Cet échange dans le cadre de « Derrière les gros titres » comprend aussi un appel lancé aux immigrants par Cotler-Wunsh, en faveur de leur implication dans la politique israélienne : « La COVID-19 a créé des défis supplémentaires pour les Olim [les immigrants]. Je suis parfaitement consciente de ce qu’ils sont. »
Mais, dit-elle, les Olim font, eux aussi, partie de la solution. « Je pense que nous avons une voix importante, un point de vue important et cette très importante capacité de créer des identités hybrides ou multiples, ou encore des identités intermédiaires, les mêmes que nous mettons en avant et dont Israël a vraiment besoin. »
Et là aussi, il y a une perspective – réellement – enthousiasmante de ce que la pandémie ne soit pas seulement une tragédie, mais qu’elle soit une opportunité de changer réellement les choses.

« Tout le monde parle de revenir à la routine. Puisse Dieu nous préserver de revenir à la routine en en créant une autre », s’exclame-t-elle.
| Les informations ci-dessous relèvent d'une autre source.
(* ===== verification/GcAllocProps.v ===== *)
(** * Allocation

    [gc_alloc] takes the first run of free blocks that is long enough, after a
    collection or in a new area if it must, and fails only when nothing is left
    to try. *)
From Stdlib Require Import ZifyBool.
From S2P Require Import Prelude.
From S2P Require Import CMem.
From S2P Require Import BitFields.
From S2P Require Import Gc.
From S2P Require Import GcCollect.
From S2P Require Import GcAlloc.
From S2P Require Import GcFacts.
From S2P Require Import GcMark.
From S2P Require Import GcSweep.
From S2P Require Import GcProps.
From S2P Require Import GcSearch.
From S2P Require Import GcTake.
Local Open Scope Z_scope.

(** ** Replacing one area *)

Lemma lookup_put (l : list area_t) k a' j x : <[k := a']> l !! j = Some x -> j = k /\ x = a' \/ j <> k /\ l !! j = Some x.
Proof.
  intros Hj. apply list_lookup_insert_Some in Hj as [(-> & -> & _)|[Hne Hj]]; [by left|right]. split; [by intros ->|done].
Qed.

(** An operation on area [k] keeps the invariant when the new area has it, has
    the same span and no mark, and stays full if a search skips it. *)
Lemma replace_inv h h' k a a' : heap_inv h -> areas h !! k = Some a -> areas h' = <[k := a']> (areas h) -> gc_lock_depth h' = gc_lock_depth h ->
  area_inv a' -> (forall b, 0 <= b < n_blocks_of a' -> kind_of a' b <> AT_MARK) -> span_of a' = span_of a ->
  (gc_last_free_area h' < length (areas h))%nat ->
  (forall j x, (j < gc_last_free_area h')%nat -> areas h' !! j = Some x -> area_filled x) -> heap_inv h'.
Proof.
  intros [[Hsw Hun Hlk] Ha Hf Hl Hsep] Hk He Hld Hai Hnm Hsp Hlast Hfill. split; [split| | | |].
  - rewrite He. apply Forall_insert; [done|apply Hai].
  - intros [j b] [(x & Hj & Hb) Hkd]. cbn in Hj, Hb. unfold kind in Hkd. cbn in Hkd. rewrite Hj in Hkd. rewrite He in Hj.
    apply lookup_put in Hj as [[-> ->]|[Hne Hj]]; [by apply (Hnm b)|]. apply (Hun (j, b)). split; [by exists x|]. unfold kind. cbn. by rewrite Hj.
  - by rewrite Hld.
  - rewrite He. by apply Forall_insert.
  - done.
  - rewrite He, length_insert. done.
  - rewrite He. replace (map span_of (<[k:=a']> (areas h))) with (map span_of (areas h)); [done|].
    rewrite list_fmap_insert, Hsp. symmetry. apply list_insert_id. by rewrite list_lookup_fmap, Hk.
Qed.

Lemma unmarked_area h k a b : heap_ok h -> areas h !! k = Some a -> 0 <= b < n_blocks_of a -> kind_of a b <> AT_MARK.
Proof. intros Hok Hk Hb Hm. apply (ho_unmarked _ Hok (k, b)). split; [by exists a|]. unfold kind. cbn. by rewrite Hk. Qed.

(** ** The run that is taken *)

Section Taken.
Context (a a' : area_t) (b n : Z) (fin : bool) (Hai : area_inv a) (Hn : 1 <= n) (Hrun : free_run a b n) (Ht : taken a b n fin a').

Lemma taken_fields : n_blocks_of a' = n_blocks_of a /\ ftb_len a' = ftb_len a /\ span_of a' = span_of a /\
  gc_last_used_block a' = Z.max (gc_last_used_block a) (b + n - 1).
Proof. by rewrite (tk_fields _ _ _ _ _ Ht). Qed.

Lemma taken_kind x : 0 <= x < n_blocks_of a -> kind_of a' x = kind_of a x \/ b <= x < b + n /\ (kind_of a' x = AT_HEAD \/ kind_of a' x = AT_TAIL /\ b < x).
Proof.
  intros Hx. rewrite (tk_kind _ _ _ _ _ Ht) by done. destruct (Z.eqb_spec x b); [right; split; [lia|by left]|].
  destruct ((b <? x) && (x <? b + n)) eqn:E; [|by left]. right. split; [lia|]. right. split; [done|lia].
Qed.

Lemma taken_area_inv : (n = 1 -> forall y, y + n <= b -> ~ free_run a y n) -> area_inv a'.
Proof.
  intros Hff. destruct taken_fields as (En & Ef & _ & El). destruct Hrun as (Hb & Hbn & Hfree). destruct Hai as [[Ha [H1 H2 H3] H4] Hfull Hflag].
  pose proof (ftb_blocks _ Ha) as Hfb. split; [split; [apply Ht| |lia]|..].
  - split; [lia| |].
    + intros x Hx. rewrite En, El in Hx. destruct (taken_kind x ltac:(lia)) as [->|[? _]]; [apply H2; lia|lia].
    + intros x Hx Htl. rewrite En in Hx. destruct (taken_kind x Hx) as [He|[Hin [He|[_ Hlt]]]].
      * rewrite He in Htl. destruct (H3 x Hx Htl) as [Hp Hnf]. split; [done|].
        destruct (taken_kind (x - 1) ltac:(lia)) as [->|[_ [-> |[-> _]]]]; done.
      * by rewrite He in Htl.
      * split; [lia|]. destruct (taken_kind (x - 1) ltac:(lia)) as [Hp|[_ [-> |[-> _]]]]; [|done|done].
        rewrite (tk_kind _ _ _ _ _ Ht) by lia. destruct (Z.eqb_spec (x - 1) b); [done|]. by replace ((b <? x - 1) && (x - 1 <? b + n)) with true by lia.
  - intros x Hx Hlt. rewrite En in Hx. rewrite (tk_kind _ _ _ _ _ Ht) by done. destruct (Z.eqb_spec x b); [done|].
    destruct ((b <? x) && (x <? b + n)) eqn:E; [done|]. rewrite (tk_fields _ _ _ _ _ Ht) in Hlt. cbn in Hlt.
    destruct (Z.eqb_spec n 1) as [E1|]; [|by apply Hfull]. pose proof (Z.mul_div_le (b + 1) 4 ltac:(done)).
    intros Hfr. apply (Hff E1 x); [lia|]. rewrite E1. by apply free_run_1.
  - intros x Hx Hfl. rewrite En in Hx. rewrite (tk_flag _ _ _ _ _ Ht) in Hfl by done. rewrite (tk_kind _ _ _ _ _ Ht) by done.
    destruct (Z.eqb_spec x b); [done|]. pose proof (Hflag x Hx Hfl) as Hh. destruct ((b <? x) && (x <? b + n)) eqn:E; [|done].
    rewrite Hfree in Hh by lia. done.
Qed.

Lemma taken_unmarked : (forall x, 0 <= x < n_blocks_of a -> kind_of a x <> AT_MARK) -> forall x, 0 <= x < n_blocks_of a' -> kind_of a' x <> AT_MARK.
Proof.
  intros Hum x Hx. destruct taken_fields as (En & _). rewrite En in Hx. destruct (taken_kind x Hx) as [->|[_ [-> |[-> _]]]]; [by apply Hum|done|done].
Qed.
End Taken.

Lemma taken_inv h k a b n fin a' : heap_inv h -> 1 <= n -> areas h !! k = Some a -> first_fit h k (b + n - 1) n -> taken a b n fin a' ->
  heap_inv (taken_heap h k n a').
Proof.
  intros Hi Hn Hk (a0 & Hk0 & Hrun & Hff & Hbef) Ht. simplify_eq. replace (b + n - 1 - n + 1) with b in Hrun by lia.
  pose proof (heap_inv_area _ _ _ Hi Hk) as Hai. destruct (taken_fields _ _ _ _ _ Ht) as (En & _ & Esp & _).
  apply (replace_inv h _ k a a'); try done.
  - apply (taken_area_inv a a' b n fin); try done. intros _ y Hy. apply Hff. lia.
  - apply (taken_unmarked a a' b n fin Hn Ht). intros x Hx. by apply (unmarked_area h k a x (hi_ok _ Hi)).
  - cbn. destruct (n =? 1); [by eapply lookup_lt_Some|apply (hi_last _ Hi)].
  - intros j x Hj Hx. cbn in Hj, Hx. apply lookup_put in Hx as [[-> ->]|[Hne Hx]].
    + destruct (Z.eqb_spec n 1); [lia|]. pose proof (hi_filled _ Hi k a Hj Hk) as Hf. exfalso. by apply (filled_no_run a b n Hf Hn).
    + destruct (Z.eqb_spec n 1) as [->|]; [|by apply (hi_filled _ Hi j)]. apply no_run_filled. by apply (Hbef j).
Qed.

(** ** Collection keeps the invariant *)

Lemma kept_spans k l (P : span -> Prop) : Forall P (map span_of l) -> Forall P (map span_of (kept_from k l)).
Proof.
  revert k. induction l as [|a l IH]; intros k; cbn [map kept_from]; [done|]. intros [Ha Hl]%Forall_cons.
  destruct (given_back k a); [by apply IH|]. cbn [map]. apply Forall_cons. split; [done|by apply IH].
Qed.
Lemma region_obj a a' lo hi x o : region a a' lo hi -> x <> lo -> area_obj a x o -> area_obj a' x o.
Proof.
  intros Hr Hne (Hx & Hk & Hc & Hw & Hf). assert (~ lo <= x < hi) as Ho.
  { intros Hin. destruct (rg_in _ _ _ _ Hr x ltac:(lia)) as [Hh _]. done. }
  destruct (region_chain a a' lo hi x _ Hr ltac:(lia) Ho Hc) as [Hc' Hd]. split; [by rewrite (rg_n _ _ _ _ Hr)|].
  split; [by rewrite (rg_kind _ _ _ _ Hr) by (done || lia)|]. split; [done|]. destruct Hc as (H1 & _).
  split; [by rewrite (region_words _ _ _ _ _ _ Hr) by (done || lia)|]. by rewrite (rg_flag _ _ _ _ Hr).
Qed.

Lemma region_objs a a' lo hi x o : region a a' lo hi -> x <> lo -> area_obj a' x o <-> area_obj a x o.
Proof. intros Hr Hne. split; [apply (region_obj a' a lo hi); [by apply region_sym|done]|by apply (region_obj a a' lo hi)]. Qed.

(** The object at a head. *)
Lemma obj_at_head a b n : 0 <= b < n_blocks_of a -> kind_of a b = AT_HEAD -> chain a b n ->
  forall x, area_obj a b x <-> Some (Obj n (words_at a b n) (ftb_of a b)) = Some x.
Proof.
  intros Hb Hk Hc [m w f]. unfold area_obj. cbn. split.
  - intros (_ & _ & Hm & -> & ->). by rewrite (chain_unique _ _ _ _ Hm Hc).
  - intros [= <- <- <-]. done.
Qed.

Lemma no_obj_at a b : kind_of a b <> AT_HEAD -> forall x, area_obj a b x <-> None = Some x.
Proof. intros Hk x. split; [intros (_ & Hh & _); done|done]. Qed.

(** ** Allocating, sizing and freeing objects

    [gc_alloc], [gc_nbytes] and [gc_free] in terms of the objects of the heap. *)

(** ** A run that is taken is a new object *)

(** What follows a free block is no tail. *)
Lemma after_free a b : area_ok a -> kinds_ok a -> 0 < b <= n_blocks_of a -> kind_of a (b - 1) = AT_FREE -> kind_of a b <> AT_TAIL.
Proof.
  intros Ha Hko Hb Hf Ht. destruct (Z.eq_dec b (n_blocks_of a)) as [->|]; [by rewrite kind_past in Ht|].
  destruct (ko_tail _ Hko b ltac:(lia) Ht) as [_ Hn]. done.
Qed.

Lemma with_range_lookup p i n f p' j : with_range p i n f p' -> 0 <= i -> 0 <= n -> i + n <= Z.of_nat (length p) ->
  p' !! j = if decide (Z.to_nat i <= j < Z.to_nat (i + n))%nat then Some (f (Z.of_nat j)) else p !! j.
Proof.
  intros [Hl Hp] Hi Hn Hb. destruct (decide (j < length p)%nat) as [Hj|Hj].
  - specialize (Hp (Z.of_nat j) ltac:(lia)). rewrite Nat2Z.id in Hp.
    destruct (lookup_lt_is_Some_2 p' j ltac:(lia)) as [v Hv]. destruct (lookup_lt_is_Some_2 p j ltac:(lia)) as [w Hw].
    rewrite (nth_lookup_Some _ _ _ _ Hv), (nth_lookup_Some _ _ _ _ Hw) in Hp. rewrite Hv, Hw.
    case_decide; [replace ((i <=? Z.of_nat j) && (Z.of_nat j <? i + n)) with true in Hp by lia|replace ((i <=? Z.of_nat j) && (Z.of_nat j <? i + n)) with false in Hp by lia]; by subst.
  - rewrite decide_False by lia. rewrite !lookup_ge_None_2 by lia. done.
Qed.

Section Taken.
Context (a a' : area_t) (b n : Z) (fin : bool) (Hai : area_inv a) (Hn : 1 <= n) (Hrun : free_run a b n) (Ht : taken a b n fin a').
Lemma wp_cmp_loop s0 s op l1 r1 xs sl1 l2 r2 ys sl2 (Q : exn + bool -> heap_t W -> Prop) :
  cmp_op op -> (op = EQUAL -> length xs = length ys) -> owns s0 l1 r1 xs sl1 -> owns s0 l2 r2 ys sl2 -> extends s0 s ->
  (forall s', extends s0 s' -> Q (inr (cmp_value op xs ys)) s') ->
  let len1 := Z.of_nat (length xs) in let len2 := Z.of_nat (length ys) in
  let n := if len1 <? len2 then len1 else len2 in
  wp (xloop (S (Z.to_nat n)) (fun i =>
      if i <? n then
        x1 ←! safe (load_at (Item (items r1) 0) i);
        x2 ←! safe (load_at (Item (items r2) 0) i);
        e ←! mp_obj_equal x1 x2;
        if e : bool then xret (inl (i + 1))
        else if op_eqb op EQUAL then xret (inr false)
        else r ←! mp_binary_op op x1 x2; xret (inr (is_const_bool true r))
      else if negb (len1 =? len2) then xret (inr (negb (len1 <? len2)))
      else if op_eqb op MORE then xret (inr false)
      else xret (inr true)) 0) s Q.
Proof.
  intros Hop Heq Ho1 Ho2 He HQ len1 len2 n. assert (n = Z.min len1 len2) as Hn by (unfold n; case_bool; to_prop; lia).
  apply (wp_xloop (fun i s => 0 <= i <= n /\ extends s0 s /\
      cmp_value op (drop (Z.to_nat i) xs) (drop (Z.to_nat i) ys) = cmp_value op xs ys) (fun i => Z.to_nat (n - i))).
  - intros i s1 (Hi & He1 & Hv). destruct (i <? n) eqn:E; to_prop.
    + destruct (lookup_lt_is_Some_2 xs (Z.to_nat i)) as [x Hx]; [lia|]. destruct (lookup_lt_is_Some_2 ys (Z.to_nat i)) as [y Hy]; [lia|].
      apply wp_xbind, wp_safe. eapply (wp_load_extended s0); [exact Ho1|done|lia|done|].
      apply wp_xbind, wp_safe. eapply (wp_load_extended s0); [exact Ho2|done|lia|done|].
      apply wp_xbind. eapply wp_mono; [apply equal_law|]. intros e s2 [-> He2]. assert (extends s0 s2) as He02 by by etrans.
      rewrite (drop_S xs x _ Hx), (drop_S ys y _ Hy), (cmp_value_cons _ _ _ _ _ Hop) in Hv. destruct (eqb x y).
      * apply wp_xret. replace (Z.to_nat (i + 1)) with (S (Z.to_nat i)) by lia. split; [|lia]. split; [lia|done].
      * destruct (op_eqb op EQUAL); [apply wp_xret; rewrite Hv; by apply HQ|].
        apply wp_xbind. eapply wp_mono; [apply binary_law|]. intros r s3 [-> He3]. apply wp_xret. fold (holds op x y). rewrite Hv.
        apply HQ. by etrans.
    + assert (i = n) as -> by lia. specialize (HQ s1 He1). rewrite <-Hv in HQ.
      rewrite cmp_value_nil, !length_drop in HQ; [|done|].
      2: { destruct (decide (len1 <= len2)); [left|right]; apply drop_ge; lia. }
      assert (Z.of_nat (length xs - Z.to_nat n) = len1 - n /\ Z.of_nat (length ys - Z.to_nat n) = len2 - n) as [E1 E2] by lia.
      rewrite E1, E2 in HQ. clear E1 E2.
      assert ((len1 - n =? len2 - n) = (len1 =? len2)) as E1 by (destruct (len1 =? len2) eqn:E1; to_prop; [apply Z.eqb_eq|apply Z.eqb_neq]; lia).
      assert ((len1 - n <? len2 - n) = (len1 <? len2)) as E2 by (destruct (len1 <? len2) eqn:E2; to_prop; [apply Z.ltb_lt|apply Z.ltb_ge]; lia).
      rewrite E1, E2 in HQ. destruct (len1 =? len2) eqn:E3; cbn [negb] in *; to_prop.
      * by destruct (op_eqb op MORE).
      * destruct (op_eqb op EQUAL) eqn:E4; [|done]. unfold op_eqb in E4. apply bool_decide_eq_true in E4. specialize (Heq E4). lia.
  - split; [lia|]. by rewrite !drop_0.
  - lia.
Qed.
Lemma load_contiguous_refines s v l xs a b :
  rep s v -> v !! l = Some xs -> 0 <= a <= Z.of_nat (length xs) -> 0 <= b <= Z.of_nat (length xs) ->
  refines false v (NewList (pick xs (py_range a b 1))) (list_load_slice l (adjusted a b 1) true) s.
Proof.
  intros Hr Hl Ha Hb. destruct (rep_list _ _ Hr l xs Hl) as (r & slack & Ho).
  pose proof (own_bounds _ _ _ _ _ Ho) as Hbo. pose proof (own_alloc _ _ _ _ _ Ho) as Hal. unfold max_items in Hbo.
  set (n := Z.max a b - a). assert (pick xs (py_range a b 1) = take (Z.to_nat n) (drop (Z.to_nat a) xs)) as Hp.
  { destruct (decide (a <= b)).
    - rewrite <-(pick_contiguous xs) by lia. do 2 f_equal. lia.
    - unfold py_range. rewrite range_length_nil by (cbn; lia). by replace (Z.to_nat n) with 0%nat by lia. }
  rewrite Hp. assert (length (take (Z.to_nat n) (drop (Z.to_nat a) xs)) = Z.to_nat n) as Hlen by (rewrite length_take, length_drop; lia).
  unfold refines, list_load_slice, adjusted. cbn [Z.ltb Z.compare b_start b_stop]. fold n.
  apply wp_xbind, wp_safe. eapply wp_get_list; [by apply Ho|]. rewrite uwrap_small by lia.
  apply wp_xbind. eapply wp_new_rep; [done|lia|by right|]. intros s1 o r1 zs Hmd.
  pose proof (md_room _ _ _ _ _ _ _ Hmd) as Hroom. pose proof (md_working _ _ _ _ _ _ _ Hmd) as Hw.
  destruct (source_kept _ _ _ _ _ _ _ _ _ _ _ _ _ _ Hmd Hw Ho) as [[L1 L2 _ _ _] L4].
  apply wp_xbind, wp_safe, wp_bind. eapply wp_get_working; [exact Hw|]. apply wp_bind. eapply wp_get_list; [done|].
  rewrite (md_len _ _ _ _ _ _ _ Hmd).
  eapply (wp_memcpy _ _ _ _ _ _ _ _ _ (take (Z.to_nat n) (drop (Z.to_nat a) xs))); [exact Hw|done|by left|lia|lia|lia|lia| |].
  - exists (xs ++ slack). split; [done|]. rewrite length_app. split; [lia|].
    rewrite drop_app_le, take_app_le by (rewrite ?length_drop; lia). done.
  - intros s2 Hw2. apply wp_xret. left. eapply made_result; [done|]. eexists r1, _. split; [exact Hw2|].
    rewrite (md_len _ _ _ _ _ _ _ Hmd). lia.
Qed.

(** ** Assigning to slices *)

(** The items of a tuple or a list. *)
Definition items_of (v : gmap nat (list obj)) (value : obj) : option (list obj) :=
  match value with OTuple ys => Some ys | OList m => v !! m | _ => None end.

(** [src] can be read while list [l] is worked on. *)
Definition readable s l (src : ptr) (ys : list obj) : Prop :=
  forall r0 r zs s' (Q : list obj -> heap_t W -> Prop), lists s !! l = Some r0 -> working s l r0 r zs s' -> Q ys s' ->
    wp (read_items src (Z.of_nat (length ys))) s' Q.

Lemma wp_get_array s v l xs value ys (Q : exn + (Z * ptr) -> heap_t W -> Prop) :
  rep s v -> v !! l = Some xs -> items_of v value = Some ys -> value <> OList l ->
  (forall src, readable s l src ys -> Q (inr (Z.of_nat (length ys), src)) s) -> wp (mp_obj_get_array value) s Q.
Proof.
  intros Hr Hl Hi Hne HQ. destruct value; try done.
  - injection Hi as ->. apply wp_xret, HQ. intros r0 r zs s' Q' _ _ HQ'. by apply wp_read_const.
  - cbn in Hi. assert (n <> l) as Hnl by congruence. destruct (rep_other _ _ _ _ _ _ Hr Hl Hi Hnl) as (rm & sl & Ho & Hd).
    unfold mp_obj_get_array, mp_obj_list_get. apply wp_xbind, wp_xret, wp_xbind, wp_safe. eapply wp_get_list; [by apply Ho|].
    apply wp_xret. rewrite (own_len _ _ _ _ _ Ho). apply HQ. intros r0 r zs s' Q' H0 Hw HQ'.
    destruct (owns_changes _ _ _ _ _ _ _ _ (wk_changes _ _ _ _ _ _ Hw) Ho Hnl (Hd r0 H0)) as [_ L2 _ _ _].
    eapply wp_read_items; [done|lia|lia|rewrite length_app; lia|]. cbn. rewrite drop_0, Nat2Z.id, take_length_app. done.
Qed.

Lemma wp_write_middle s0 l r0 r p q t b i ys s (Q : unit -> heap_t W -> Prop) :
  working s0 l r0 r (p ++ q ++ t) s -> b = items r -> i = Z.of_nat (length p) -> length q = length ys ->
  (forall s', working s0 l r0 r (p ++ ys ++ t) s' -> Q tt s') -> wp (write_items b i ys) s Q.
Proof.
  intros Hw Hb Hi Hq HQ. eapply wp_write_working; [exact Hw|done|lia|rewrite !length_app; lia|]. intros s' Hw'.
  rewrite (length_nat_of p), take_length_app in Hw' by done. apply HQ.
  replace (length p + length ys)%nat with (length (p ++ q)) in Hw' by (rewrite length_app; lia).
  by rewrite (app_assoc p q t), drop_length_app in Hw'.
Qed.

Lemma split_range (xs : list obj) a b : (a <= b)%nat -> (b <= length xs)%nat ->
  exists p q t, xs = p ++ q ++ t /\ a = length p /\ b = (length p + length q)%nat /\ take a xs = p /\ drop b xs = t.
Proof.
  intros Hab Hb. exists (take a xs), (take (b - a) (drop a xs)), (drop b xs).
  rewrite !length_take, length_drop, !Nat.min_l by lia. split; [|split; [done|split; [lia|done]]].
  rewrite <-(take_drop a xs) at 1. f_equal. rewrite <-(take_drop (b - a) (drop a xs)) at 1. f_equal.
  rewrite drop_drop. f_equal. lia.
Qed.
(* ===== verification/ListTheorems.v ===== *)
(** * Lists: what is promised

    The methods, operators and subscripts of lists have the meaning Python gives
    them; [sort] sorts. *)
From Stdlib Require Import Sorted.
From S2P Require Import Prelude.
From S2P Require Import CMem.
From S2P Require Import ObjInt.
From S2P Require Import ListObj.
From S2P Require Import ListOps.
From S2P Require Import ListFacts.
From S2P Require Import ListSpec.
From S2P Require Import ListMutate.
From S2P Require Import ListSearch.
From S2P Require Import ListSubscr.
From S2P Require Import ListSortProps.
Local Open Scope Z_scope.

Section Calls.
Context {W : Type} `{!ListHeap W, !Runtime W, !RuntimeLaws W, !ListHeapLaws W}.
Implicit Types s : heap_t W.

(** ** Subscripts *)

Definition py_subscr (v : gmap nat (list obj)) (l : nat) (xs : list obj) (index value : obj) : outcome :=
  let n := Z.of_nat (length xs) in
  match index with
  | OSlice start stop step =>
      match py_slice n start stop step with
      | inl e => Raises e
      | inr (a, b, k) =>
          if is_sentinel value then NewList (pick xs (py_range a b k))
          else if k =? 1 then
            match items_of v (if is_null value then mp_const_empty_tuple else value) with
            | Some ys => Returns ONone (<[l := take (Z.to_nat a) xs ++ ys ++ drop (Z.to_nat (Z.max a b)) xs]> v)
            | None => Raises TypeError
            end
          else Raises NotImplementedError
      end
  | _ =>
      if is_null value then
        match py_pop v l xs (Some index) with Returns _ v' => Returns ONone v' | out => out end
      else match py_index n index with
           | inl e => Raises e
           | inr i =>
               if is_sentinel value then
                 match xs !! Z.to_nat i with Some x => Returns x v | None => Raises IndexError end
               else Returns ONone (<[l := <[Z.to_nat i := value]> xs]> v)
           end
  end.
La COVID, selon elle, oblige Israël à explorer de nouvelles voies que le pays aurait dû découvrir de lui-même.
« Quand on regarde le système de l’enseignement – je suis Canadienne, le dimanche me manque – il est clair qu’Israël devrait s’orienter vers une semaine scolaire de cinq jours, alignée avec la semaine de travail, de manière à ce que les deux parents puissent travailler. Il faudrait une journée plus longue où on puisse inclure ce qu’on appelle les ‘activités parascolaires’ dans la journée de travail – qu’il s’agisse de sport, de musique ou d’art -, et il faudrait améliorer et réformer le système scolaire de manière à ce qu’il soit adapté à 2020, qu’il ne soit plus un vestige de ce qu’on croyait que l’enseignement devait être dans le passé. »
Et cela arrive d’ores et déjà « de nombreuses manières », dit Cotler-Wunsh, qui fait part de sa satisfaction. « Voyez ces groupes-capsules, ces cinq jours d’école par semaine, ces demandes faites aux enseignants d’utiliser les technologies », dit-elle.
« Je ne dis pas qu’on y est presque arrivé. Je dis que nous avons la chance d’avoir placé sous les projecteurs tout ce que nous devrions changer. C’est la même chose avec le système de soins, c’est la même chose avec tout ce qui exige des plans à long-terme », continue-t-elle.